Die Ausstellung stellt nicht unbedingt die berühmtesten Nobelpreisträger wie Albert Einstein (1879-1955, Physikpreis 1922) ausführlich vor. Vielleicht aber die originellsten, wie etwa Barbara McClintock (1902-1992) aus den USA, die 1983 den Medizinpreis für ihre Theorie über "springende Gene" zuerkannt bekam. Gegen den vereinten Widerstand ihrer Kollegenschaft erforschte sie das Erbgut von Mais, obwohl dieser im Vergleich zu anderen Versuchspflanzen nur selten geerntet wird. Gerade das habe ihr mehr Zeit zum Nachdenken verschafft, berichtet die Amerikanerin per Film, und als "Corpus Delicti" sind zwei simple Maiskolben zu besichtigen.

Geehrte und übergangene Wissenschafterinnen

McClintock taucht in der Ausstellung erneut in einem Schaukasten über alle Trägerinnen des Nobelpreises auf, wie etwa die Französin Marie Curie, die 1903 den Physik- und 1911 den Chemiepreis erhielt. Wohl kaum zufällig ist dieser Glaskasten klein ausgefallen, denn seit der ersten Vergabe 1901 hat es nur 29 preisgekrönte Frauen gegeben.
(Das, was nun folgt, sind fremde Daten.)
Lemma install_frame_run k ws t :
  filled k ws t -> in_pool (user_pool (phys (mem s))) k ->
  exists v, install_frame ipd ram fp (pe_writable e) t = Ok (true, set_mem v t) /\ space_ok (set_mem v t) pd /\
    (forall b, data_page (phys (mem t)) pd b -> pages (phys v) !! b = pages (phys (mem t)) !! b) /\
    forall va, 0 <= va < 2 ^ 32 -> mapping (phys v) pd va =
      if decide (va / PGSIZE = pe_uaddr e / PGSIZE) then Some (k, pe_writable e) else mapping (phys (mem s)) pd va.
Proof using HL.
  intros [Hn He Hf Hc Hd _] Hin. pose proof HL as [L1 L2 L3 L4 L5 L6 [L7 L8] L9 L10 L11 L12 L13 L14].
  pose proof (np_space _ _ _ _ _ Hn) as Hsm. assert (space_ok t pd) as Hs by (by apply (space_mem (set_mem (mem t) s))).
  assert (0 <= pe_uaddr e < 2 ^ 32) as Hu by (unfold PHYS_BASE in *; lia). assert (is_user_vaddr (pe_uaddr e) = true) as Huv by (apply Z.ltb_lt; lia).
  destruct (page_range _ pd k Hs (np_data _ _ _ _ _ Hn)) as [Hka Hkr].
  destruct (install_space ipd ram t pd (pe_uaddr e) k (pe_writable e) Hs) as (v & E & Hs' & Hkept & Hmap).
  { split; [done|lia|done|lia|by apply L13|done]. }
  { by rewrite (np_map _ _ _ _ _ Hn). }
  { exact (np_data _ _ _ _ _ Hn). }
  { exists ws. destruct Hn. by repeat split. }
  { intros va w' Hva. by apply (new_page_unmapped s pd k ws). }
  { by rewrite (np_kernel _ _ _ _ _ Hn). }
  exists v. split; [|split; [done|split; [by apply (dk_pages _ _ _ Hkept)|]]].
  2:{ intros va Hva. rewrite Hmap by done. case_decide; [done|]. by apply (np_map _ _ _ _ _ Hn). }
  unfold install_frame. rewrite (run_bind _ _ _ tt t) by (apply run_assert; rewrite (proj2 (Z.eqb_neq _ _)) by (unfold fp, NULL; lia); done).
  rewrite (run_bind _ _ _ (mkFrame (pe_tid e) p k true false) t) by (apply frame_run; rewrite Hf; apply lookup_insert_eq). cbn [fr_upage fr_tid fr_kpage].
  rewrite (run_bind _ _ _ tt t) by (apply run_assert; by apply Z.eqb_neq in L4 as ->).
  rewrite (run_bind _ _ _ (set_pe_swap NULL (set_pe_frame fp e)) t) by (apply entry_run; rewrite He; apply lookup_insert_eq).
  cbn [pe_uaddr set_pe_swap set_pe_frame].
  rewrite (run_bind _ _ _ tt t) by (apply run_assert; rewrite (proj2 (Z.eqb_neq _ _)) by (unfold NULL; lia); done).
  rewrite (run_bind _ _ _ (current s) t) by (unfold gets; by rewrite Hc). rewrite (run_bind _ _ _ tt t) by (apply run_assert; apply Z.eqb_eq; done).
  rewrite (run_bind _ _ _ pd t).
  2:{ unfold current_pagedir. rewrite (run_bind _ _ _ (current s) t) by (unfold gets; by rewrite Hc).
      rewrite (run_bind _ _ _ (Some pd) t); [done|]. unfold pagedir_of, gets. by rewrite Hd, L2. }
  rewrite (run_bind _ _ _ NULL t).
  2:{ unfold liftv. rewrite (pagedir_get_page_ok _ _ _ (space_pd_inv _ _ Hs)) by (done || lia). rewrite (np_map _ _ _ _ _ Hn), L10 by done. by destruct t. }
  rewrite Z.eqb_refl. rewrite (run_bind _ _ _ true (set_mem v t)) by (by apply liftv_run).
  rewrite (run_bind _ _ _ (k + pe_uaddr e mod PGSIZE) (set_mem v t)).
  2:{ unfold liftv. rewrite (pagedir_get_page_ok _ _ _ (space_pd_inv _ _ Hs')) by (done || lia). cbn [mem set_mem]. rewrite Hmap, decide_True by done. by destruct t. }
  rewrite (run_bind _ _ _ tt (set_mem v t)) by (apply run_assert; rewrite L7, (proj2 (Z.eqb_neq _ _)) by (unfold NULL, PHYS_BASE in *; lia); done).
  rewrite (run_bind _ _ _ true (set_mem v t)); [by rewrite (run_bind _ _ _ tt (set_mem v t)) by done|].
  unfold is_present. rewrite (run_bind _ _ _ tt (set_mem v t)) by (apply run_assert; by apply Z.eqb_neq in L4 as ->).
  rewrite (run_bind _ _ _ (set_pe_swap NULL (set_pe_frame fp e)) (set_mem v t)) by (apply entry_run; cbn [entries set_mem]; rewrite He; apply lookup_insert_eq).
  cbn [pe_frame set_pe_swap set_pe_frame]. by rewrite (proj2 (Z.eqb_neq _ _)) by (unfold fp, NULL; lia).
Qed.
Dafür tauchen mit der Deutschen Lise Meitner und der Engländerin Jocelyn Bell gleich zwei Frauen auf, die aus Sicht vieler Experten jeweils einen Preis für Chemie bzw. Physik verdient hätten, von den Stockholmer Nobelkomitees aber zu Gunsten ihrer männlichen Kollegen Otto Hahn (1879-1968, Chemiepreis 1945) und Anthony Hewish (geb. 1924, Physik 1974) glatt übergangen wurden.

Über die Arbeitsweise der Nobel-Juroren gibt die Schau wenig Auskunft. Holzmodelle der Sitzungszimmer im Osloer Nobelinstitut, wo der Friedenspreis alljährlich vergeben wird, oder von den 18 Sitzen in der für den Literaturpreis zuständigen Schwedischen Akademie sagen über Entscheidungsprozesse, Streitereien, diskrete Werbekampagnen und immer wieder abgeschmetterte Vorschläge nichts aus.

Und das ist nach Meinung von "Nobelmachern" auch gut so. "Ohne umfassende Geheimhaltung wäre der Nobelpreis nicht, was er ist", meint Museumschef Anders Barany. Der Physiker ist als Sekretär des Nobelkomitees für Physik seit 13 Jahren selbst am Entscheidungsprozess beteiligt und zögert keine Sekunde mit der Antwort, warum die recht umfassende Geheimnistuerei über Vorschläge, Diskussionen und Entscheidungen aus seiner Sicht unerlässlich ist: "Sonst könnten Demagogen kommen und das Komitee einfach besoffen reden."